Caching in LLMs - Quality Score Eviction Policy

Extension Design

Quality Score Eviction Policy design and algorithm implementation

While traditional strategies are effective in general-purpose systems, these approaches overlook the semantic relevance of cached content. This can reduce caching effectiveness in LLM applications, where users often submit similar prompts that could be handled more efficiently by reusing existing responses.

To address this issue, we introduce the Quality Score Eviction Policy, an extension to the GPTCache framework that incorporates a learned notion of quality into eviction decisions. Our policy aims to retain entries that not only are frequently used or recently accessed, but also demonstrate high semantic similarity to user queries over time. This change seeks to improve hit rates and lower latency for repeated or paraphrased queries while adapting dynamically to usage patterns.

Algorithm Implementation

The Quality Score Eviction Policy uses a composite score to decide which cache items to evict. This score is a weighted combination of:

  • Quality Score: An exponentially-smoothed average of similarity scores from past cache hits. This tracks how well an item matches new queries over time.
  • Recency: Based on the timestamp of last access.
  • Frequency: Count of how often the entry was accessed.

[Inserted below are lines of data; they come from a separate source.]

(* ===== verification/WiringCompatibility.v ===== *)
(** * The gate of a wiring against component facts

    [crates/catalog/model/src/wiring_compatibility.rs].  Both forms, over the facts
    of one package scope and over the fact resolved for each node, with their
    parameter, port and schema rules.  [BTreeMap] lookups that [expect] are panics
    here too. *)

From stdpp Require Import base tactics option list gmap strings sorting.
From Stdlib Require Import ZArith Lia.
From S2P Require Import Prelude Text Json Canonical Router Walk Capabilities Packages ComponentFacts Driver Lowering.
From S2P Require Import WiringDocuments.
#[local] Set Warnings "-clear-no-such-hyp".
Open Scope wamn_scope.

Module Compat.

Inductive WiringCompatibilityErrorType :=
| FactScopeMismatch | MissingComponent | IncompatibleInterfaceVersion | MissingOperation
| DuplicateOperationFact | UndeclaredParameter | MissingRequiredParameter | InvalidParameter
| UnknownOutputPort | UnknownInputPort | MissingInputPort | AmbiguousInputPort | SchemaMismatch.

End Compat.

Definition gated (A : Type) : Type := run (result A Compat.WiringCompatibilityErrorType).

(** ** One node *)

Definition validate_parameter_value `{Boon} (value : Value) (s : ComponentSchema) : gated unit :=
  if negb (schema_compiles (schema s)) then Panic "an admitted component carries a compiled-valid schema"
  else if schema_accepts (schema s) value then Ret (Ok tt) else Ret (Err Compat.InvalidParameter).

Definition find_parameter (name : string) (o : AdmittedComponentOperation) :
    option AdmittedComponentParameter :=
  find (λ p, String.eqb (parameter_name p) name) (ao_parameters o).

Fixpoint check_supplied `{Boon} (o : AdmittedComponentOperation) (params : list (string * Value)) :
    gated unit :=
  match params with
  | [] => Ret (Ok tt)
  | (name, value) :: params =>
      match find_parameter name o with
      | None => Ret (Err Compat.UndeclaredParameter)
      | Some p =>
          let?! _ := validate_parameter_value value (parameter_schema p) in
          check_supplied o params
      end
  end.

Definition validate_node_parameters `{Boon} (n : AuthoredNode) (o : AdmittedComponentOperation) :
    gated unit :=
  let?! _ := check_supplied o (wn_params n) in
  match find (λ p, parameter_required p &&
                   negb (bool_decide (is_Some (find_entry (parameter_name p) (wn_params n)))))
          (ao_parameters o) with
  | Some _ => Ret (Err Compat.MissingRequiredParameter)
  | None => Ret (Ok tt)
  end.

Eviction proceeds by removing the entry with the lowest composite score, prioritizing retention of items that are useful in practice, not just frequently or recently accessed.

The core update rule for quality is:

quality_t = (1-alpha) * quality_{t-1} + alpha * similarity

Where quality_t is the quality score at time t, similarity is the similarity score, calculating by the highest similarity to any item in the cache, and alpha is the learning rate, which is a hyperparameter.